A Pandemia e a revolução na comunicação interna

Por Valter Ferreira – Marketeer, Economista do território, Inovador e Especialista em cidades humanas e inteligente

Neste meu primeiro artigo na Human Resources vou me focar na matéria que, em 2015, me trouxe até à Gestão das Pessoas, se até à data Gestão das Pessoas ainda se prendia muito com gestão de recursos humanos, muitas vezes ver a pessoa como recurso, reduzindo-a a uma folha de Excel, muito mudou com os projetos que tive à oportunidade de criar nessa experiência.

Na altura abracei a comunicação interna, ou como gosto de referir manter os nossos trabalhadores informados de tudo o que se passa na organização, passando-lhes informação útil sobre o dia-a-dia, dicas de saúde no posto de trabalho, datas a relembrar, reconhecimentos pessoais, etc., ou seja, informação relevante para que todos se sintam parte do todo.

Por um lado, não quero que este artigo seja mais um artigo enfadonho sobre o tipo do marketing que acordou para o mundo dos RH. Por outro quero resistir à tentação de falar do teletrabalho e a forma como a Covid-19 revolucionou a forma como devemos comunicar. Mas acho que vou ceder à tentação.

Em plena semana de um passo importante para o desconfinamento, e no momento em que posso finalmente voltar a escrever numa esplanada, não tenho como fugir do tema “pandemia”. Vou em poucas palavras abrir a discussão, que espero que os leitores tragam para outros fóruns, para que possamos em conjunto criar novo conhecimento. Vou escrever sobre como a comunicação interna ficou mais complicada com a pandemia, como mudou e que lições podemos tirar.

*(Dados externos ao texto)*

(* ===== verification/RelayClient.v ===== *)
(** * The relay client

    transport/quic.cpp, [QuicRelayClient::Impl]: one connection attempt at a time, over QUIC or over TLS, the
    control requests that wait for an answer, the queue of received events and the cache of
    [ClientCache].  Every callback of MsQuic, every frame of a TLS channel and every call of the application
    is an operation on the state [Client].  Sends, random draws, the clock and MsQuic's answers are the record
    [World] of a call; [sizeof] of the two queued types is the class [Layout].  Handles of MsQuic and shared
    pointers are the flags whether they are set; a waiting request lives in the list [r_controls], which
    is never shortened, so that a waiter can read its outcome after the request left the pending map.
    Log messages and the condition variables are left out. *)
From S2P Require Import Limits Candidates Capabilities QuicSend PathDiagnostics UserAccess NetworkManagement Handshake.
From S2P Require Import Prelude Codec StreamDecoder Ipv4 NetworkPolicy NetworkMessages PacketMessages Crypto RelayStore RoutedNetwork ClientCache.

Class Layout := { sizeof_forwarded : Z; sizeof_event : Z }.
Class LayoutLaws (L : Layout) :=
  { forwarded_fits : 0 < sizeof_forwarded < 2 ^ 16; event_fits : 0 < sizeof_event < 2 ^ 16 }.

(** What a call meets outside: the steady clock, random draws, whether each buffer is taken, whether MsQuic opens
    a stream and accepts the connection settings. *)
Record World := mk_world {
  w_now : Z; w_key : option bytes; w_nonce : nat -> option bytes; w_hello : option bytes; w_secret : option bytes;
  w_frame : Frame -> bool; w_datagram : bytes -> bool; w_settings : bool; w_open : bool }.

(** ** State *)

Record PendingControl := mk_control {
  pc_type : MessageType; pc_operation : NetworkOperation; pc_network : option bytes; pc_id : Z; pc_requested : Z;
  pc_response : option Frame; pc_failed : bool; pc_finished : bool }.

Record Attempt := mk_attempt {
  a_connection : bool; a_tcp : bool; a_stream : bool; a_authenticated : bool; a_ever : bool; a_quic : bool; a_shutdown : bool;
  a_complete : bool; a_datagram : Z; a_session : option bytes; a_pending : gmap Z nat; a_sends : Sends;
  a_handshake : ClientHandshake; a_deadline : Z; a_decoder : StreamDecoder }.

Inductive Message := network_message (e : NetworkEvent) | packet_message (d : ForwardedNetworkPacket).
(** The queued messages with their tickets, and the ticket of the one being handled. *)
Record EventQueue := mk_queue { q_events : list (Message * Ticket); q_busy : option Ticket; q_budget : BudgetState }.

(** The identity and the options. *)
Record Me := mk_me { me_secret : bytes; me_device : bytes; me_token : bytes; me_negotiates : bool; me_auth_timeout : Z }.

Record Client := mk_relay_client {
  r_me : Me; r_connected : bool; r_authenticated : bool; r_stop : bool; r_session : option bytes; r_cache : Cache;
  r_attempt : Attempt; r_active : bool; r_controls : list PendingControl; r_next_id : Z; r_queue : EventQueue;
  r_sent : Z; r_received : Z; r_dropped : Z; r_datagrams : Z; r_error : ErrorCode }.

Definition put_a_connection v (r : Attempt) : Attempt :=
  mk_attempt v (a_tcp r) (a_stream r) (a_authenticated r) (a_ever r) (a_quic r) (a_shutdown r) (a_complete r) (a_datagram r) (a_session r) (a_pending r) (a_sends r) (a_handshake r) (a_deadline r) (a_decoder r).
Definition put_a_tcp v (r : Attempt) : Attempt :=
  mk_attempt (a_connection r) v (a_stream r) (a_authenticated r) (a_ever r) (a_quic r) (a_shutdown r) (a_complete r) (a_datagram r) (a_session r) (a_pending r) (a_sends r) (a_handshake r) (a_deadline r) (a_decoder r).
Definition put_a_stream v (r : Attempt) : Attempt :=
  mk_attempt (a_connection r) (a_tcp r) v (a_authenticated r) (a_ever r) (a_quic r) (a_shutdown r) (a_complete r) (a_datagram r) (a_session r) (a_pending r) (a_sends r) (a_handshake r) (a_deadline r) (a_decoder r).
Definition put_a_authenticated v (r : Attempt) : Attempt :=
  mk_attempt (a_connection r) (a_tcp r) (a_stream r) v (a_ever r) (a_quic r) (a_shutdown r) (a_complete r) (a_datagram r) (a_session r) (a_pending r) (a_sends r) (a_handshake r) (a_deadline r) (a_decoder r).
Definition put_a_ever v (r : Attempt) : Attempt :=
  mk_attempt (a_connection r) (a_tcp r) (a_stream r) (a_authenticated r) v (a_quic r) (a_shutdown r) (a_complete r) (a_datagram r) (a_session r) (a_pending r) (a_sends r) (a_handshake r) (a_deadline r) (a_decoder r).
Definition put_a_quic v (r : Attempt) : Attempt :=
  mk_attempt (a_connection r) (a_tcp r) (a_stream r) (a_authenticated r) (a_ever r) v (a_shutdown r) (a_complete r) (a_datagram r) (a_session r) (a_pending r) (a_sends r) (a_handshake r) (a_deadline r) (a_decoder r).
Definition put_a_shutdown v (r : Attempt) : Attempt :=
  mk_attempt (a_connection r) (a_tcp r) (a_stream r) (a_authenticated r) (a_ever r) (a_quic r) v (a_complete r) (a_datagram r) (a_session r) (a_pending r) (a_sends r) (a_handshake r) (a_deadline r) (a_decoder r).
Definition put_a_complete v (r : Attempt) : Attempt :=
  mk_attempt (a_connection r) (a_tcp r) (a_stream r) (a_authenticated r) (a_ever r) (a_quic r) (a_shutdown r) v (a_datagram r) (a_session r) (a_pending r) (a_sends r) (a_handshake r) (a_deadline r) (a_decoder r).
Definition put_a_datagram v (r : Attempt) : Attempt :=
  mk_attempt (a_connection r) (a_tcp r) (a_stream r) (a_authenticated r) (a_ever r) (a_quic r) (a_shutdown r) (a_complete r) v (a_session r) (a_pending r) (a_sends r) (a_handshake r) (a_deadline r) (a_decoder r).
Definition put_a_session v (r : Attempt) : Attempt :=
  mk_attempt (a_connection r) (a_tcp r) (a_stream r) (a_authenticated r) (a_ever r) (a_quic r) (a_shutdown r) (a_complete r) (a_datagram r) v (a_pending r) (a_sends r) (a_handshake r) (a_deadline r) (a_decoder r).
Definition put_a_pending v (r : Attempt) : Attempt :=
  mk_attempt (a_connection r) (a_tcp r) (a_stream r) (a_authenticated r) (a_ever r) (a_quic r) (a_shutdown r) (a_complete r) (a_datagram r) (a_session r) v (a_sends r) (a_handshake r) (a_deadline r) (a_decoder r).
Definition put_a_sends v (r : Attempt) : Attempt :=
  mk_attempt (a_connection r) (a_tcp r) (a_stream r) (a_authenticated r) (a_ever r) (a_quic r) (a_shutdown r) (a_complete r) (a_datagram r) (a_session r) (a_pending r) v (a_handshake r) (a_deadline r) (a_decoder r).
Definition put_a_handshake v (r : Attempt) : Attempt :=
  mk_attempt (a_connection r) (a_tcp r) (a_stream r) (a_authenticated r) (a_ever r) (a_quic r) (a_shutdown r) (a_complete r) (a_datagram r) (a_session r) (a_pending r) (a_sends r) v (a_deadline r) (a_decoder r).
Definition put_a_deadline v (r : Attempt) : Attempt :=
  mk_attempt (a_connection r) (a_tcp r) (a_stream r) (a_authenticated r) (a_ever r) (a_quic r) (a_shutdown r) (a_complete r) (a_datagram r) (a_session r) (a_pending r) (a_sends r) (a_handshake r) v (a_decoder r).
Definition put_a_decoder v (r : Attempt) : Attempt :=
  mk_attempt (a_connection r) (a_tcp r) (a_stream r) (a_authenticated r) (a_ever r) (a_quic r) (a_shutdown r) (a_complete r) (a_datagram r) (a_session r) (a_pending r) (a_sends r) (a_handshake r) (a_deadline r) v.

Todos nós hoje, pouco mais de um ano após o primeiro caso de infeção com o novo corona vírus em Portugal, conhecemos organizações que mudaram a sua forma de trabalhar, empresários desesperados por manter as suas portas abertas, pessoas que deixaram de trabalhar, e com isto importou desde cedo garantir que o medo e o pânico não se espalhassem nas organizações.

A pandemia causou alterações nas estratégias de curto e longo prazo, com o teletrabalho a tornar-se o novo normal, e tendo mesmo tornando-se obrigatório em muitos setores (com custos que dão para uma série de novos artigos), criando obstáculos a uma comunicação interna fluída.

Se em condições normais a mudança causa constrangimentos, perante uma situação inesperada e com pouco tempo de adaptação maiores são as dificuldades, perante este cenário bem real de mudar de um dia para o outro, como pode uma organização manter a cola, que é a comunicação interna, bem segura como garante da união das suas Pessoas?

Em contexto pandémico importa que a comunicação interna garanta que a informação fluí em tempo real para todos os interessados, tendo em mente que a afixação de posters e distribuição de folhetos nesta fase não produzem efeito, são vários os estudos que apontam que as notificações de intranet ou os emails gerais são ignorados pelos trabalhadores, como podemos então faze chegar a mensagem? Ao mesmo tempo importa ter presente que a informação pode e deve ser segmentada conforme a relevância da informação para a função de cada um, e acima de tudo importa lembrar que a comunicação corporativa deve ser bidirecional, logo importa termos em mente que deve estar aberta a porta a questões.

Esta mudança súbita colocou a nu a fragilidade que algumas organizações tinham no que à comunicação com as suas Pessoas reporta, neste ano muitas destas reinventaram-se, e num futuro próximo não devem deixar cair as tecnologias de comunicação, que colocaram à disposição dos seus trabalhadores, por forma a mantê-los engajados e parte do todo. Sendo o ser humano, na sua natureza um animal social, e tendo estado privado dessa natureza, as organizações deveriam ponderar uma cultura de reconhecimento dos seus talentos por forma a que todos saibam “quem é quem” e acima de tudo com muito suporte da organização para a recuperação mental de todos.

Assim, importa que todos pensemos como vamos adaptar a comunicação no local de trabalho, porque a Pessoa não é apenas um posto de trabalho, como vamos comunicar positivamente, para que esta aprendizagem não tenha sido em vão e para que o caminho não tenha que ser redesenhado.